Find every line in the records that holds the string "template". Copy each one.

Saved entries
^^^^^^^^^^^^^^^^

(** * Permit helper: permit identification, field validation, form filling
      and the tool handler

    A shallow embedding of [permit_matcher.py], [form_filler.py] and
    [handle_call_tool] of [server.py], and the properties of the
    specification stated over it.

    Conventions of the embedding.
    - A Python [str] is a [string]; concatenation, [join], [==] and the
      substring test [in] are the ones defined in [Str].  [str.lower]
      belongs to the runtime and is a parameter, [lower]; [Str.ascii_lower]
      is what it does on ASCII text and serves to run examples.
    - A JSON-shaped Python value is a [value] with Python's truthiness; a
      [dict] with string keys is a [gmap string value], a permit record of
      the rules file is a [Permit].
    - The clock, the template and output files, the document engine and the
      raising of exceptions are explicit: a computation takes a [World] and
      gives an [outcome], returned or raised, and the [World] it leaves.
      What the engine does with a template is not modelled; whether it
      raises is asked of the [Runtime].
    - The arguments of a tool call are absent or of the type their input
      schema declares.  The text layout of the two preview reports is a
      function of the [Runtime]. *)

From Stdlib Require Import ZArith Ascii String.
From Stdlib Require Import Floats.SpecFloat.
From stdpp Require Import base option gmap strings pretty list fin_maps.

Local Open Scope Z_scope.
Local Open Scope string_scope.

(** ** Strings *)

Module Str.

^^^^^^^^^^^^^^^^

→ **SOLUTION**:
    - The clock, the template and output files, the document engine and the
      What the engine does with a template is not modelled; whether it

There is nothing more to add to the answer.